======== EXERCISE INPUT

Lemma parse_members_join (props : list (string * JsValue)) :
  Forall (fun kx => json_serializable kx.2 = true ->
            exists t, serialize kx.2 = Some t /\
              forall fuel rest, length t <= fuel -> ends_value rest ->
                parse_value fuel (t ++ rest) = Some (kx.2, rest)) props ->
  forallb (fun kx => json_serializable kx.2) props = true ->
  props <> [] ->
  forall fuel rest,
    S (length (join_comma (omap member props))) <= fuel ->
    parse_members fuel (join_comma (omap member props) ++ "}"%char :: rest)
    = Some (props, rest).
Proof.
  induction 1 as [|[k x] props Hx _ IH]; [done|].
  intros Hok _ fuel rest Hfuel. simpl in Hok. apply andb_true_iff in Hok as [Hokx Hok].
  destruct (Hx Hokx) as (t & Ht & Hparse). simpl in Ht, Hparse.
  assert (member (k, x) = Some (quote (chars k) ++ ":"%char :: t)) as Hm
    by (unfold member; simpl; by rewrite Ht).
  destruct (parse_string_body_quote k (":"%char :: t ++
             match props with
             | [] => "}"%char :: rest
             | _ => ","%char :: join_comma (omap member props) ++ "}"%char :: rest
             end)) as (q & Hq & Hk).
  destruct fuel as [|fuel]; [lia|].
  rewrite parse_members_S.
  cbn [omap list_omap] in *. rewrite Hm in *. clear Hm.
  destruct props as [|[k' y] props].
  - change (omap member []) with (@nil (list ascii)) in *.
    change (join_comma [quote (chars k) ++ ":"%char :: t])
      with (quote (chars k) ++ ":"%char :: t) in *.
    rewrite length_app in Hfuel. simpl in Hfuel.
    rewrite Hq. rewrite <- !(assoc_L (++)). simpl.
    simpl in Hk. rewrite Hk. simpl.
    rewrite (Hparse fuel ("}"%char :: rest)) by (simpl; eauto; lia).
    simpl. by rewrite string_of_list_ascii_of_string.
  - simpl in Hok. apply andb_true_iff in Hok as [Hoky Hok].
    assert (exists m, member (k', y) = Some m) as [m Hm].
    { unfold member. simpl. destruct (serialize_head y Hoky) as (c & u & -> & _). eauto. }
    assert (omap member ((k', y) :: props) = m :: omap member props) as Hom
      by (cbn [omap list_omap]; by rewrite Hm).
    rewrite Hom in *. rewrite join_comma_cons in *.
    rewrite !length_app in Hfuel. simpl in Hfuel.
    rewrite Hq. rewrite <- !(assoc_L (++)). simpl.
    simpl in Hk. rewrite Hk. simpl.
    rewrite (Hparse fuel) by (simpl; eauto; lia).
    simpl. rewrite IH; [by rewrite string_of_list_ascii_of_string| |done|lia].
    simpl. by rewrite Hoky.
Qed.

Lemma parse_value_S (fuel : nat) (c : ascii) (r : list ascii) :
  value_start c = true ->
  parse_value (S fuel) (c :: r)
  = match c :: r with
    | "n"%char :: "u"%char :: "l"%char :: "l"%char :: r => Some (JsNull, r)
    | "t"%char :: "r"%char :: "u"%char :: "e"%char :: r => Some (JsBool true, r)
    | "f"%char :: "a"%char :: "l"%char :: "s"%char :: "e"%char :: r =>
        Some (JsBool false, r)
    | DQUOTE :: r =>
        '(str, r') ← parse_string_body r;
        Some (JsString (string_of_list_ascii str), r')
    | "["%char :: r =>
        match skip_ws r with
        | "]"%char :: r' => Some (JsArray [], r')
        | _ => '(items, r') ← parse_elements fuel r; Some (JsArray items, r')
        end
    | "{"%char :: r =>
        match skip_ws r with
        | "}"%char :: r' => Some (JsObject [], r')
        | _ => '(members, r') ← parse_members fuel r; Some (build_object members, r')
        end
    | r => '(n, r') ← parse_number r; Some (JsNumber n, r')
    end.
Proof.
  intros Hc. unfold parse_value at 1. fold parse_elements. fold parse_members.
  by rewrite (skip_ws_value_start c r Hc).
Qed.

================

— EXERCISE DETAILS —
Of the lines above, extract only those from the line with "destruct props as [|[k' y] props]." to the line with "value_start c = true ->", both included, exactly as written.

— RESPONSE BOX —
  destruct props as [|[k' y] props].
  - change (omap member []) with (@nil (list ascii)) in *.
    change (join_comma [quote (chars k) ++ ":"%char :: t])
      with (quote (chars k) ++ ":"%char :: t) in *.
    rewrite length_app in Hfuel. simpl in Hfuel.
    rewrite Hq. rewrite <- !(assoc_L (++)). simpl.
    simpl in Hk. rewrite Hk. simpl.
    rewrite (Hparse fuel ("}"%char :: rest)) by (simpl; eauto; lia).
    simpl. by rewrite string_of_list_ascii_of_string.
  - simpl in Hok. apply andb_true_iff in Hok as [Hoky Hok].
    assert (exists m, member (k', y) = Some m) as [m Hm].
    { unfold member. simpl. destruct (serialize_head y Hoky) as (c & u & -> & _). eauto. }
    assert (omap member ((k', y) :: props) = m :: omap member props) as Hom
      by (cbn [omap list_omap]; by rewrite Hm).
    rewrite Hom in *. rewrite join_comma_cons in *.
    rewrite !length_app in Hfuel. simpl in Hfuel.
    rewrite Hq. rewrite <- !(assoc_L (++)). simpl.
    simpl in Hk. rewrite Hk. simpl.
    rewrite (Hparse fuel) by (simpl; eauto; lia).
    simpl. rewrite IH; [by rewrite string_of_list_ascii_of_string| |done|lia].
    simpl. by rewrite Hoky.
Qed.

Lemma parse_value_S (fuel : nat) (c : ascii) (r : list ascii) :
  value_start c = true ->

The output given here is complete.